- **INSTRUCTIONS FOR THE TASK**
From the listing below, set down exactly the lines between the one holding "v (i mod 8)" and the one holding "exists s' ts', pick_next", inclusive. No other line is wanted.

- **DATA EXTRACT**
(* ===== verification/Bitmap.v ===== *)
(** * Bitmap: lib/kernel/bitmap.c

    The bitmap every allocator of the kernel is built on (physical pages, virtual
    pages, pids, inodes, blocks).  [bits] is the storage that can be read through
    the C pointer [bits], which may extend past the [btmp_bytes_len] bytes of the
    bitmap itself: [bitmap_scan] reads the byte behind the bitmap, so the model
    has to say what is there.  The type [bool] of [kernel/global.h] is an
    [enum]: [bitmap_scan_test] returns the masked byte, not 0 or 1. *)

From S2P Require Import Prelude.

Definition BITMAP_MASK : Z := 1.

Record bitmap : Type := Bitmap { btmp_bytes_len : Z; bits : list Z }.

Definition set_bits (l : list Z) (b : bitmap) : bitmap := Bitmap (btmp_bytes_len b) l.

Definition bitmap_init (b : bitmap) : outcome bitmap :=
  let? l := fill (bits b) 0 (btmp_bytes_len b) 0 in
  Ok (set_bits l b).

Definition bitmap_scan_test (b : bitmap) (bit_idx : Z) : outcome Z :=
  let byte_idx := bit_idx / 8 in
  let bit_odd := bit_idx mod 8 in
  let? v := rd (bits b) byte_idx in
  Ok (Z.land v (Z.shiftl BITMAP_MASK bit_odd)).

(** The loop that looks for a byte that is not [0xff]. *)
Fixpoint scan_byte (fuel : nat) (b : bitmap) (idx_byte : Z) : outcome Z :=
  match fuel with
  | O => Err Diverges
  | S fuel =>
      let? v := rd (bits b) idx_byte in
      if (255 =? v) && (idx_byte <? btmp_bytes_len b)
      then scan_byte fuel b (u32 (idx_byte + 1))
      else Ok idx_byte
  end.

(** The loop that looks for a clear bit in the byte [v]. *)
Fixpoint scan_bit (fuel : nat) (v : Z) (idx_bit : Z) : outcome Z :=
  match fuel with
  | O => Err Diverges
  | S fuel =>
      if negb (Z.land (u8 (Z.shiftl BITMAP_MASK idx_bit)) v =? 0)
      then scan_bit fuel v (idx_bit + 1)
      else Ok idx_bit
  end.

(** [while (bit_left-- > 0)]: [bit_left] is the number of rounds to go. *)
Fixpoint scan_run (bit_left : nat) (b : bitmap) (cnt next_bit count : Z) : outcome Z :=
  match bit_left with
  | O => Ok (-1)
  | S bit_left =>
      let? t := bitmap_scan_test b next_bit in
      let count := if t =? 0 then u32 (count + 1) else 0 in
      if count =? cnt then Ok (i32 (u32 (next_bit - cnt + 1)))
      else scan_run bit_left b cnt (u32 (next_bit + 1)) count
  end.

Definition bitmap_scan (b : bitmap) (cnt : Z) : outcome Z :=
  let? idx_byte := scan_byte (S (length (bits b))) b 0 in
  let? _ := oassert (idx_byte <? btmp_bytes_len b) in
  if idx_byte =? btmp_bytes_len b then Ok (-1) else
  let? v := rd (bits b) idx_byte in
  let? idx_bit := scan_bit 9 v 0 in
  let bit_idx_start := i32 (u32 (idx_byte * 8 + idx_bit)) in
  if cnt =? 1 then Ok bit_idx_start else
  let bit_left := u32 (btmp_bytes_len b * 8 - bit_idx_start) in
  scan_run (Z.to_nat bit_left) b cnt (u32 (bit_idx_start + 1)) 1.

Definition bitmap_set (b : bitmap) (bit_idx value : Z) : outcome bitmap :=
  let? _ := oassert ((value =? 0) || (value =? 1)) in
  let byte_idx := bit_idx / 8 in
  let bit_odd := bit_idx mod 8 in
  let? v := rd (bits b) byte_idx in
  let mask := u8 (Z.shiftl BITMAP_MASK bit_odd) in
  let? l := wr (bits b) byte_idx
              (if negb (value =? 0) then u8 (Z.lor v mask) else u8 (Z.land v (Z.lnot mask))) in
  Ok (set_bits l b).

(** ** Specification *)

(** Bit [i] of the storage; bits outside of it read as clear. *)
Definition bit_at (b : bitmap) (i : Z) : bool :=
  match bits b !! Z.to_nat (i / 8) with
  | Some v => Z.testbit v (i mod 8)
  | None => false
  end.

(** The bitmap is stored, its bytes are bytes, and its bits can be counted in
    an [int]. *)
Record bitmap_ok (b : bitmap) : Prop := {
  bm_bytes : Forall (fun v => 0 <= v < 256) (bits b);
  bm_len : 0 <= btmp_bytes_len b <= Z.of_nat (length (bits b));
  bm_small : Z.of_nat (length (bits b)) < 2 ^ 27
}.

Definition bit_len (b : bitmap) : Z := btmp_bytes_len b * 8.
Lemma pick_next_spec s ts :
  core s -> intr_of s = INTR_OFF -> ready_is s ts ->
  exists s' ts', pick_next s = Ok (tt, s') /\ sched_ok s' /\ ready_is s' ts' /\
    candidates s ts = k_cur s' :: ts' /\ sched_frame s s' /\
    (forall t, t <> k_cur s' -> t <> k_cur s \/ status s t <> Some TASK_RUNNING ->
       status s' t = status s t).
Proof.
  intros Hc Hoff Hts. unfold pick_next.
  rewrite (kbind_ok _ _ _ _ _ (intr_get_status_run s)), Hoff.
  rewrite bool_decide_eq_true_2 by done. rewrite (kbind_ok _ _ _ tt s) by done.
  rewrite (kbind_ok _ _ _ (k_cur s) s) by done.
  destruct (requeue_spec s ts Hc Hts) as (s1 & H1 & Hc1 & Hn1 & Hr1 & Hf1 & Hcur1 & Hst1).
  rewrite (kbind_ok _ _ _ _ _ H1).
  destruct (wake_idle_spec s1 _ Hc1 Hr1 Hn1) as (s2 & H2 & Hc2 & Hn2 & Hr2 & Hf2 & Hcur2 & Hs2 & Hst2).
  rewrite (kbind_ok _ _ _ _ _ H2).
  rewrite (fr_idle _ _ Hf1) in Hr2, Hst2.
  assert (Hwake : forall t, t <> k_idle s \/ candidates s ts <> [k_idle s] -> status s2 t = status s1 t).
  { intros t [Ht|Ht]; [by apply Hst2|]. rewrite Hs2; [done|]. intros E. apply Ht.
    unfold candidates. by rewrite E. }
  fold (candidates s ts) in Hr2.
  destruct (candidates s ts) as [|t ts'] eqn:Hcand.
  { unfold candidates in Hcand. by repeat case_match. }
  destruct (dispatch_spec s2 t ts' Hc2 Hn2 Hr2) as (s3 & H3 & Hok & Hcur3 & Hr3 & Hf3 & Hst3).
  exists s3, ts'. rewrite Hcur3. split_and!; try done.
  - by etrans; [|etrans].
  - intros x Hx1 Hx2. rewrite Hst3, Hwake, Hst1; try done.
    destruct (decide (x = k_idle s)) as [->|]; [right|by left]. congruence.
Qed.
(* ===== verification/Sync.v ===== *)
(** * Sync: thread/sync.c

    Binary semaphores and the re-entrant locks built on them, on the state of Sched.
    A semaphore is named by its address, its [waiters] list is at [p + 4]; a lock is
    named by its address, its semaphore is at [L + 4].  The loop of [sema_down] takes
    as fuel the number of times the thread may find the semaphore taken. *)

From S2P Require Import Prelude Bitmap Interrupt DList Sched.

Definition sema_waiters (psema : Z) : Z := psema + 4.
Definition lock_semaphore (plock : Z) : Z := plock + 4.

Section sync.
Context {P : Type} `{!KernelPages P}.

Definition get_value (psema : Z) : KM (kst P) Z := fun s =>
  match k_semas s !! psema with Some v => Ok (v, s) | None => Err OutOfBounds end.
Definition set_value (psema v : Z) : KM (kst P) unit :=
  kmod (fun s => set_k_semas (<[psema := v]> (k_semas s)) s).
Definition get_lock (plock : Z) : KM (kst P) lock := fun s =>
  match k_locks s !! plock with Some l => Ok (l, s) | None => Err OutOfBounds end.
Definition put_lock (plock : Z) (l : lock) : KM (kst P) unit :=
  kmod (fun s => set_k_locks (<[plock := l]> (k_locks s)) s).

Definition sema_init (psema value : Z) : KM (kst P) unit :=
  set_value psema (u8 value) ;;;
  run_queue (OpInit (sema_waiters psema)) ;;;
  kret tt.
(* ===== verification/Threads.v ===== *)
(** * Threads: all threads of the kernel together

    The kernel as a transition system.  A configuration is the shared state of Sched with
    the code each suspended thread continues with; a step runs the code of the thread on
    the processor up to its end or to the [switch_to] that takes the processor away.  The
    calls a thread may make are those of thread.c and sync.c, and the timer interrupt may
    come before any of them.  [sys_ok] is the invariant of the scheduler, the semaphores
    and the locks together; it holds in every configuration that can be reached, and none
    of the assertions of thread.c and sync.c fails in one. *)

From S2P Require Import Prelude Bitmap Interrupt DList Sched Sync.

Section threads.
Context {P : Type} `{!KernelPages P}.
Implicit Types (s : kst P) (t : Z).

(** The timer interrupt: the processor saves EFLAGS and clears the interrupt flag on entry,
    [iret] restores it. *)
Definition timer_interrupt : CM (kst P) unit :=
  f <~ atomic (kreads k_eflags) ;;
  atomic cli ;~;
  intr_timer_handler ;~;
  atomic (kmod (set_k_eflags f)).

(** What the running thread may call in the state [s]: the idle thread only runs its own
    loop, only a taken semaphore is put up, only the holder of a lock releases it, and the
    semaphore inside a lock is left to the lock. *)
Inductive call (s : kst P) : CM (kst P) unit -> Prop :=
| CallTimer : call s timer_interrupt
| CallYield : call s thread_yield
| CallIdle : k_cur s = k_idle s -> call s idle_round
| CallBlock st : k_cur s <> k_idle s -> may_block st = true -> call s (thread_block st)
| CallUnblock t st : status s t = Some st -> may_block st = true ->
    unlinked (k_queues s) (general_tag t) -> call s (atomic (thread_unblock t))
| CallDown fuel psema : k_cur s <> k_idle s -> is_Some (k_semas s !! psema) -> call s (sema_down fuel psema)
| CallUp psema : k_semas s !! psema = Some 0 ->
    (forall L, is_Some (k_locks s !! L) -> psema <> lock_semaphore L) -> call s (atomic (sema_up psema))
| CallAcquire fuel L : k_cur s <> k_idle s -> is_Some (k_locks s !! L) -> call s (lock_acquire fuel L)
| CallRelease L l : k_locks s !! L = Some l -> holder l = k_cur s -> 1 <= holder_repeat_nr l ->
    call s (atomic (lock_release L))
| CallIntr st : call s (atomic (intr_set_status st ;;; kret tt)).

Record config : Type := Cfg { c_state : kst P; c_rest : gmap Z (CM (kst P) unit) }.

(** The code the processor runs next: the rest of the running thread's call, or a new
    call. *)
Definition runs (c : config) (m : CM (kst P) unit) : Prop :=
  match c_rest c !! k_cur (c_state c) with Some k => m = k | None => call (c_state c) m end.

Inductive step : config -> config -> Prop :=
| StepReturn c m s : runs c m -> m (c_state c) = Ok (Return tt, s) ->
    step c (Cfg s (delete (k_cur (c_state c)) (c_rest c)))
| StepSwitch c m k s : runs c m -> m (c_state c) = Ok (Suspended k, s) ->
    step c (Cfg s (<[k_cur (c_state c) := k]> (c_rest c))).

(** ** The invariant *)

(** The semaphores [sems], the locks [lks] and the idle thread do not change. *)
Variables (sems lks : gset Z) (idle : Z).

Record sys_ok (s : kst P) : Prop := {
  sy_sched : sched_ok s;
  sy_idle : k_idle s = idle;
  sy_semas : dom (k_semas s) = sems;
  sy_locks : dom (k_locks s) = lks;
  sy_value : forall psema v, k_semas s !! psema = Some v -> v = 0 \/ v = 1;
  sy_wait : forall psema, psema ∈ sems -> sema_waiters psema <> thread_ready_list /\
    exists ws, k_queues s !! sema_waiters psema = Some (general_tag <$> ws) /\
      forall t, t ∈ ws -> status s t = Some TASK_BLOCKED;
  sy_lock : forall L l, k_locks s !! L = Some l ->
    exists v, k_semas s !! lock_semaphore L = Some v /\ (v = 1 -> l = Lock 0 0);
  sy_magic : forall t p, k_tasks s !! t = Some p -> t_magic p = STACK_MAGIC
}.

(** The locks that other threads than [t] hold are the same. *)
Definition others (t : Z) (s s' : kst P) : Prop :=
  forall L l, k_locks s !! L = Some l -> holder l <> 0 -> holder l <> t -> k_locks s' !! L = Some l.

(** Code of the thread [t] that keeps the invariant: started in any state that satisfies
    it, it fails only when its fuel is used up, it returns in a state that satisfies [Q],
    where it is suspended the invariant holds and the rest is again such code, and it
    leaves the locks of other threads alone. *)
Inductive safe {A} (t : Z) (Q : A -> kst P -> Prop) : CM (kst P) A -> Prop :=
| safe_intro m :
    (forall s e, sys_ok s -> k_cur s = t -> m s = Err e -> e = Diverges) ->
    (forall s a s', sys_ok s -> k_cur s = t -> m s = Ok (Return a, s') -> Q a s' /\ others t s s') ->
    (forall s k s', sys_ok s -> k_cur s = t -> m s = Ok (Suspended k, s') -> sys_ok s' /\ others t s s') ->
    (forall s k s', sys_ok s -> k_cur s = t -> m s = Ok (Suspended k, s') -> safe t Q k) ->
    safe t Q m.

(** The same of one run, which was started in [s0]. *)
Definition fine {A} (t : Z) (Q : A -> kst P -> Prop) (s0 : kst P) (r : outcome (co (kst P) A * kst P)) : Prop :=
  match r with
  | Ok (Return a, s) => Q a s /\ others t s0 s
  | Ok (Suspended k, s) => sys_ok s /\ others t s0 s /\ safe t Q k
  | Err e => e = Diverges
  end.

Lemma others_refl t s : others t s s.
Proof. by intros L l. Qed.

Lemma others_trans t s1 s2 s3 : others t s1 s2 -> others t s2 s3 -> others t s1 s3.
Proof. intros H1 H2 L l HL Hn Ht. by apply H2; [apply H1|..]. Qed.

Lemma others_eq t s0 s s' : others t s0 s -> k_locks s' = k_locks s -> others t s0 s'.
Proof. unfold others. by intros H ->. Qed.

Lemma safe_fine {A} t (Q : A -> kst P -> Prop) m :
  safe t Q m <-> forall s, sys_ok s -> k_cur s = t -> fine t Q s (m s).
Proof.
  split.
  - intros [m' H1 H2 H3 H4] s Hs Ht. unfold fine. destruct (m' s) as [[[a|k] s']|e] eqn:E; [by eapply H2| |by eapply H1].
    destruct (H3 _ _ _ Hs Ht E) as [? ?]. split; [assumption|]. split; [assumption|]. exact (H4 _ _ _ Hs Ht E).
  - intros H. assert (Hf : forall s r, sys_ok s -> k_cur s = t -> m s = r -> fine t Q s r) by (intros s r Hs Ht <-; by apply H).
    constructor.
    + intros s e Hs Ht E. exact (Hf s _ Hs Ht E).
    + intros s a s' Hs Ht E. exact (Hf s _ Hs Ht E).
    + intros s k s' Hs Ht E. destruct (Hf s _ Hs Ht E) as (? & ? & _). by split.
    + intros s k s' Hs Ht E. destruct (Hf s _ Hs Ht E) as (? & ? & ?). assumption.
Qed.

- **WRITTEN SOLUTION**
  | Some v => Z.testbit v (i mod 8)
  | None => false
  end.

(** The bitmap is stored, its bytes are bytes, and its bits can be counted in
    an [int]. *)
Record bitmap_ok (b : bitmap) : Prop := {
  bm_bytes : Forall (fun v => 0 <= v < 256) (bits b);
  bm_len : 0 <= btmp_bytes_len b <= Z.of_nat (length (bits b));
  bm_small : Z.of_nat (length (bits b)) < 2 ^ 27
}.

Definition bit_len (b : bitmap) : Z := btmp_bytes_len b * 8.
Lemma pick_next_spec s ts :
  core s -> intr_of s = INTR_OFF -> ready_is s ts ->
  exists s' ts', pick_next s = Ok (tt, s') /\ sched_ok s' /\ ready_is s' ts' /\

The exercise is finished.